• [Given data]
▼▼▼
Lemma once_step (s s' : State) (ev : Event) :
  once s -> step s ev = Some s' -> once s'.
Proof.
  intros [[[Hc Hpc] Hinit]|Hfin] Hstep.
  2:{ right. destruct Hfin as (Hfl & Hlen & Hpc).
      destruct (idle_step s s' ev) as ([Hfl' Hpc'] & _ & Hc' & _); try done.
      unfold finalized. by rewrite Hc'. }
  destruct ev as [o|p o|p|o|o|]; simpl in Hstep.
  - destruct (pc s) eqn:Epc; try done.
    destruct (getPresignedUrls (this s) (fileSize s) o) as [[data|e] u].
    + eapply upload_loop_once in Hstep.
      * destruct Hstep as [[Ht Hn]|Hf]; [left; by split|by right].
      * simpl. by apply Hinit.
      * simpl. rewrite completes_app, Hc. by destruct (onProgress s).
    + injection Hstep as <-. left. unfold transferring.
      rewrite completes_fail.
      destruct (failed_fail e (set_this u s)) as [-> | ->]; done.
  - destruct (take_flight p false (flights s)) as [[f rest]|] eqn:Htake;
      [|done]. simpl in Hstep.
    assert (pc s <> AwaitInit) as Hne.
    { intros Hi. by rewrite (Hinit Hi) in Htake. }
    destruct (put_part p o) as [part|e].
    + eapply batch_progress_once; [| | |exact Hstep]; try done.
      simpl. rewrite completes_app, Hc. by destruct (onProgress s).
    + destruct (fl_retries f + 1 >=? maxRetries (this s)).
      * destruct (pc s) eqn:Epc; injection Hstep as <-; try done;
          left; unfold transferring; simpl; try rewrite Epc; try done.
        rewrite completes_fail.
        destruct (failed_fail e (set_flights rest s)) as [-> | ->]; done.
      * injection Hstep as <-. left. unfold transferring. simpl.
        rewrite completes_app, Hc. split; [done|]. by destruct (pc s).
  - destruct (take_flight p true (flights s)) as [[f rest]|] eqn:Htake;
      [|done]. simpl in Hstep.
    assert (pc s <> AwaitInit) as Hne.
    { intros Hi. by rewrite (Hinit Hi) in Htake. }
    eapply batch_progress_once; [| | |exact Hstep].
    + unfold uploadPart_next, part_done.
      destruct (_ <? _); simpl; rewrite completes_app, Hc; [done|].
      by destruct (onProgress s).
    + unfold uploadPart_next, part_done. by destruct (_ <? _).
    + unfold uploadPart_next, part_done. by destruct (_ <? _).
  - by destruct (pc s).
  - destruct (pc s) as [| | |e0| |] eqn:Epc; try done.
    rewrite abortUpload_swallows in Hstep. injection Hstep as <-.
    left. unfold transferring. simpl. rewrite completes_app, Hc.
    by destruct (onProgress s).
  - injection Hstep as <-. left. unfold transferring, abort.
    destruct (truthy _); simpl; rewrite ?completes_app, ?Hc; done.
Qed.

Lemma once_upload
    (u : Uploader) (size : Z) (cb : bool) (evs : list Event) (s : State) :
  upload u size cb evs = Some s -> once s.
Proof.
  unfold upload. assert (once (upload_start u size cb)) as Hstart.
  { left. unfold transferring. simpl. rewrite completes_app.
    by destruct cb. }
  revert Hstart. generalize (upload_start u size cb).
  induction evs as [|ev evs IH]; intros s0 H0; simpl.
  - by intros [= <-].
  - destruct (step s0 ev) as [s1|] eqn:Hstep; [|done]. simpl.
    apply IH. by eapply once_step.
Qed.

(** X7. A run of [upload] makes the completion call at most once, and
    only when no part is in flight; once it has been made, whatever
    happens next, no PUT and no second completion call follow and the
    records are not touched. *)
Theorem completion_at_most_once
    (u : Uploader) (size : Z) (cb : bool) (evs : list Event) (s : State) :
  upload u size cb evs = Some s ->
  (length (completes (trace s)) <= 1)%nat /\
  (completes (trace s) <> [] ->
   flights s = [] /\
   forall evs' s', run s evs' = Some s' ->
     completes (trace s') = completes (trace s) /\
     partsArray s' = partsArray s /\
     forall p, put_count p (trace s') = put_count p (trace s)).
Proof.
  intros Hrun. destruct (once_upload _ _ _ _ _ Hrun) as [[[Hc _] _]|Hfin].
  - rewrite Hc. simpl. split; [lia|done].
  - destruct Hfin as (Hfl & Hlen & Hpc). split; [lia|]. intros _.
    split; [done|]. intros evs' s' Hrun'.
    destruct (idle_run evs' s s') as (_ & Hp & Hc & Ha & _); done.
Qed.

Lemma completion_at_most_once_witness :
  exists s, scenario_B = Some s /\
  (length (completes (trace s)) <= 1)%nat /\
  (completes (trace s) <> [] ->
   flights s = [] /\
   forall evs' s', run s evs' = Some s' ->
     completes (trace s') = completes (trace s) /\
     partsArray s' = partsArray s /\
     forall p, put_count p (trace s') = put_count p (trace s)).
Proof.
  eexists. split; [vm_compute; reflexivity|].
  apply (completion_at_most_once (new_uploader 5242880 3 1000) 12582912 false
           [InitSettled (resp_json (session "u" three_tokens));
            PutSettled 2 resp_503; PutSettled 1 (resp_ok "e1"); TimerFired 2;
            PutSettled 2 (NetFail "reset"); PutSettled 3 (resp_ok "e3");
            TimerFired 2; PutSettled 2 (resp_ok "e2");
            CompleteSettled (resp_json (VObj [("location", VStr "l")]))]).
  vm_compute. reflexivity.
Defined.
▲▲▲
• [What you need to do] Quote only the lines from the line containing "Theorem completion_at_most_once" through the end of the listing, please, keeping both the first and the last line.

• [Written response]
Theorem completion_at_most_once
    (u : Uploader) (size : Z) (cb : bool) (evs : list Event) (s : State) :
  upload u size cb evs = Some s ->
  (length (completes (trace s)) <= 1)%nat /\
  (completes (trace s) <> [] ->
   flights s = [] /\
   forall evs' s', run s evs' = Some s' ->
     completes (trace s') = completes (trace s) /\
     partsArray s' = partsArray s /\
     forall p, put_count p (trace s') = put_count p (trace s)).
Proof.
  intros Hrun. destruct (once_upload _ _ _ _ _ Hrun) as [[[Hc _] _]|Hfin].
  - rewrite Hc. simpl. split; [lia|done].
  - destruct Hfin as (Hfl & Hlen & Hpc). split; [lia|]. intros _.
    split; [done|]. intros evs' s' Hrun'.
    destruct (idle_run evs' s s') as (_ & Hp & Hc & Ha & _); done.
Qed.

Lemma completion_at_most_once_witness :
  exists s, scenario_B = Some s /\
  (length (completes (trace s)) <= 1)%nat /\
  (completes (trace s) <> [] ->
   flights s = [] /\
   forall evs' s', run s evs' = Some s' ->
     completes (trace s') = completes (trace s) /\
     partsArray s' = partsArray s /\
     forall p, put_count p (trace s') = put_count p (trace s)).
Proof.
  eexists. split; [vm_compute; reflexivity|].
  apply (completion_at_most_once (new_uploader 5242880 3 1000) 12582912 false
           [InitSettled (resp_json (session "u" three_tokens));
            PutSettled 2 resp_503; PutSettled 1 (resp_ok "e1"); TimerFired 2;
            PutSettled 2 (NetFail "reset"); PutSettled 3 (resp_ok "e3");
            TimerFired 2; PutSettled 2 (resp_ok "e2");
            CompleteSettled (resp_json (VObj [("location", VStr "l")]))]).
  vm_compute. reflexivity.
Defined.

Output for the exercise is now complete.